第1話 魔女のみる夢 その二十二
「青蘭ッ!」
その部屋に龍郎がかけこんだとき、青蘭は体の自由がきかず、意識も明瞭でないようだった。
だが、龍郎の声を聞きわけ、かすかに自分をつれさろうとする男に抗うそぶりを見せた。
ようやく、青蘭の匂いを追って、この場所をつきとめた。部屋のぬしの総支配人は床に血みどろになってころがっている。
「やっぱり、おまえが魔王だったんだな! 鏑木。さっき現れたときに負っていたケガは、おれがおまえをなぐったときの傷だ」
青蘭と抱きあっている鏑木を見て、龍郎は嫉妬から彼の頰をなぐった。悪魔に苦痛をあたえる玉の力の宿る右手で。だから、花凛のいた部屋に現れたとき、魔王は頰に火傷を負っていた。
そして今、鏑木のその傷は、さらに広がっている。顔面のほとんどが焼けたゴムのようになって、ダラリと床までたれさがっていた。まとっている制服で、かろうじて鏑木だとわかる。
「青蘭をどうする気だ? 青蘭を放せ!」
「忌々しいエクソシストめ……私をこれほど痛めつけたのは、この一千万年でおまえが初めてだ。褒めてやろう。しかし、青蘭はもらっていく。魔女を殺せば、私を縛る契約はなくなり、魔界へ帰れるからな」
「そんなことさせるか! 青蘭、しっかりしろ!」
「おまえは彼に嫌われているのだろう? 寝てもらえないくせに。見苦しいぞ」
悪魔はどうやってか、龍郎の心を読んだ。今もっとも言われたくないことを、的確についてくる。

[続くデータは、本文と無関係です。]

Lemma distances_from_extremes_witness :
  exists st c h l,
    calculate_stock_stats sqrt_approx mixed_series "T" 35 = Ok (Some st) /\
    current_price st = Fin c /\
    week_high st = Some (Fin h) /\
    week_low st = Some (Fin l) /\
    (0 < l)%Q /\ (l <= c <= h)%Q /\
    vs_52w_high st = Some (Fin ((c / h - 1) * 100)%Q) /\
    vs_52w_low st = Some (Fin ((c / l - 1) * 100)%Q) /\
    fle_q (Fin ((c / h - 1) * 100)%Q) 0 /\
    fge_q (Fin ((c / l - 1) * 100)%Q) 0.
Proof.
  exists
    {| current_price := Fin 3;
       one_year_return := Some (Fin (100 # 2));
       volatility :=
         Some (Fin (1455071015245008360965311624100
                    # 956593800000000000000000000));
       week_high := Some (Fin 5);
       week_low := Some (Fin 2);
       vs_52w_high := Some (Fin (-200 # 5));
       vs_52w_low := Some (Fin (100 # 2)) |}.
  match goal with
  | |- exists c h l, ?E = Ok (Some ?st) /\ _ =>
      assert (Hst : E = Ok (Some st)) by (vm_compute; reflexivity);
      destruct (distances_from_extremes sqrt_approx mixed_series "T" 35
                  st _ _ Hst eq_refl eq_refl)
        as [c [h [l [Hc [Hh [Hl [_ [_ [Edh [Edl Hsign]]]]]]]]]]
  end.
  cbn [current_price week_high week_low] in Hc, Hh, Hl.
  injection Hc as <-. injection Hh as <-. injection Hl as <-.
  assert (Hpos : (0 < 2)%Q) by reflexivity.
  assert (Hin : (2 <= 3 <= 5)%Q) by (split; discriminate).
  exists 3%Q, 5%Q, 2%Q.
  split; [exact Hst|].
  cbn [current_price week_high week_low vs_52w_high vs_52w_low].
  split; [reflexivity|]. split; [reflexivity|]. split; [reflexivity|].
  split; [exact Hpos|]. split; [exact Hin|].
  split; [reflexivity|]. split; [reflexivity|].
  rewrite <- Edh, <- Edl. exact (Hsign Hpos Hin).
Defined.
Context {N : Type}.
Implicit Types (w : world N) (resp : gmap string value).

(** X8. Without a [scope] argument the granted scope is not looked at:
    [verify_token] returns the response exactly when it has the three
    required fields, and never raises [ScopeMismatchError]. *)
Theorem verify_token_without_scope w token resp :
  responds w "/v1/verify" (verify_body token) resp →
  let outcome := (verify_token token VNone w).2 in
  (outcome = inr resp ↔ missing_keys resp = [])
  ∧ (∀ granted requested,
       outcome ≠ inl (ScopeMismatchError granted requested)).
Proof.
  intros Hresp. unfold responds in Hresp. cbv zeta.
  rewrite verify_token_run. cbv zeta. cbn [snd]. rewrite Hresp.
  rewrite <- missing_keys_join_empty.
  destruct (Str.join ", " (missing_keys resp)); by split.
Qed.

(** X9. A record that [verify_token] returns is the response of the
    adapter, it has the fields [user], [scope] and [client_id], and when a
    scope was asked for, its [scope] field satisfies it. *)
Theorem verify_token_record w token scope record :
  (verify_token token scope w).2 = inr record →
  responds w "/v1/verify" (verify_body token) record
  ∧ is_Some (record !! "user")
  ∧ is_Some (record !! "scope")
  ∧ is_Some (record !! "client_id")
  ∧ (scope ≠ VNone →
     ∃ granted, record !! "scope" = Some granted
                ∧ scope_matches granted scope = true).
Proof.
  rewrite verify_token_run. cbv zeta. cbn [snd]. unfold responds.
  destruct (post _ _ _ _).2 as [e|resp]; [done |].
  destruct (Str.join ", " (missing_keys resp)) eqn:Hjoin; [| done].
  apply missing_keys_join_empty in Hjoin. intros Hrecord.
  assert (resp = record ∧
          (scope ≠ VNone → ∃ granted, resp !! "scope" = Some granted
                                      ∧ scope_matches granted scope = true))
    as [-> Hscope].
  { destruct scope; try (split; [congruence | done]);
      destruct (resp !! "scope") as [g|]; try done;
      destruct (scope_matches g _) eqn:Hm; try done;
      (split; [congruence | by exists g]). }
  rewrite missing_keys_cases in Hjoin.
  destruct (record !! "user"), (record !! "scope"), (record !! "client_id");
    try done.
Qed.

End VerifyMore.

Lemma verify_token_without_scope_witness :
  let w := canned_world (Some "abc") None (inr sample_record) in
  responds w "/v1/verify" (verify_body "token") sample_record
  ∧ (verify_token "token" VNone w).2 = inr sample_record.
Proof.
  split; [reflexivity |].
  apply (verify_token_without_scope
           (canned_world (Some "abc") None (inr sample_record))
           "token" sample_record eq_refl).
  reflexivity.
Defined.

Lemma verify_token_record_witness :
  let w := canned_world (Some "abc") None (inr sample_record) in
  (verify_token "token" (VStr "profile/email") w).2 = inr sample_record
  ∧ is_Some (sample_record !! "user")
  ∧ scope_matches (VStr "profile") (VStr "profile/email") = true.
Proof.
  split; [reflexivity |].
  destruct (verify_token_record
              (canned_world (Some "abc") None (inr sample_record))
              "token" (VStr "profile/email") sample_record eq_refl)
    as (_ & Huser & _ & _ & _).
  split; [exact Huser | reflexivity].
Defined.

(** ** More on the authorization code *)

Section CodeMore.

「……たとえ、そうだとしても、青蘭のことは、おれが守る」
「小賢しい。影のときのようには行かぬぞ!」
口では言うが、魔王は傷ついたことで、かなり体力を消耗しているようだ。青蘭をかかえたまま、部屋から逃げだそうとする。あまり戦う力が残っていないのかもしれない。
しかし、逃げ足は速い。
危うく龍郎のわきをすりぬけ、ドアをくぐろうとする。龍郎はとっさに、青蘭の腕をつかんだ。
「青蘭!」
「たつろ……さ……」
ぼんやりした目つきで龍郎をながめる。
「もうい……ほっといて……」
魔王が哄笑した。
「どうだ? 聞いたか? 姫君はおまえの助けなど欲しくないそうだ。青蘭。おまえも忘れられないのだね? あの甘美なときを。行こう。愛しい青蘭。地獄で愛しあおう」
魔王のとけくずれた顔が、青蘭の美しいおもてに近づく。そろそろと長い舌が伸びて、青蘭の唇をなめた。
青蘭の口から甘いうめきがもれる。
悪魔に快楽をあたえるあの玉が、ほのかに輝く。
龍郎は必死に、青蘭に呼びかけた。
「青蘭! 嫌なんだろ? ほんとは地獄なんて行きたくないんだろ? だったら、抵抗しろよ。おれが助けるから。おまえも戦え!」
青蘭の瞳から涙が盛りあがる。
泣きながら、青蘭は今ではない時をながめているようだった。
「あなたは……嘘つき……」
「嘘じゃない! もう言わないって言ったけど、前言撤回だ。何度でも言うよ。おまえが好きだ! 愛してるよ」
ゆっくりと、青蘭の視線が龍郎の上になげかけられる。
それは捨てられた幼子の目だった。
「だから、嫌い……あなたは、僕の心をかきまわす。僕のなかに、入って……くる」
「青蘭……」
それは、青蘭も龍郎のことが気になっているということではないのか?
それだけ聞けば充分だ。
龍郎のなかに力が湧きあがってくる。
つながれた二人の手から光が発した。青蘭の玉と、龍郎の玉が共鳴する。
魔王は細い悲鳴をあげて砕け散った。キラキラときらめく光の粒子となって、青蘭の口に吸われる。
「龍郎さん……」
青蘭が龍郎の腕のなかへ崩れおちてくる。優しく抱きとめると、青蘭は微笑んだ。
「あなたほどヒドイ嘘つきは、初めて」
「だから、嘘じゃないよ」
今はそれでも良しとしよう。
青蘭を抱きしめながら、龍郎はそう思った。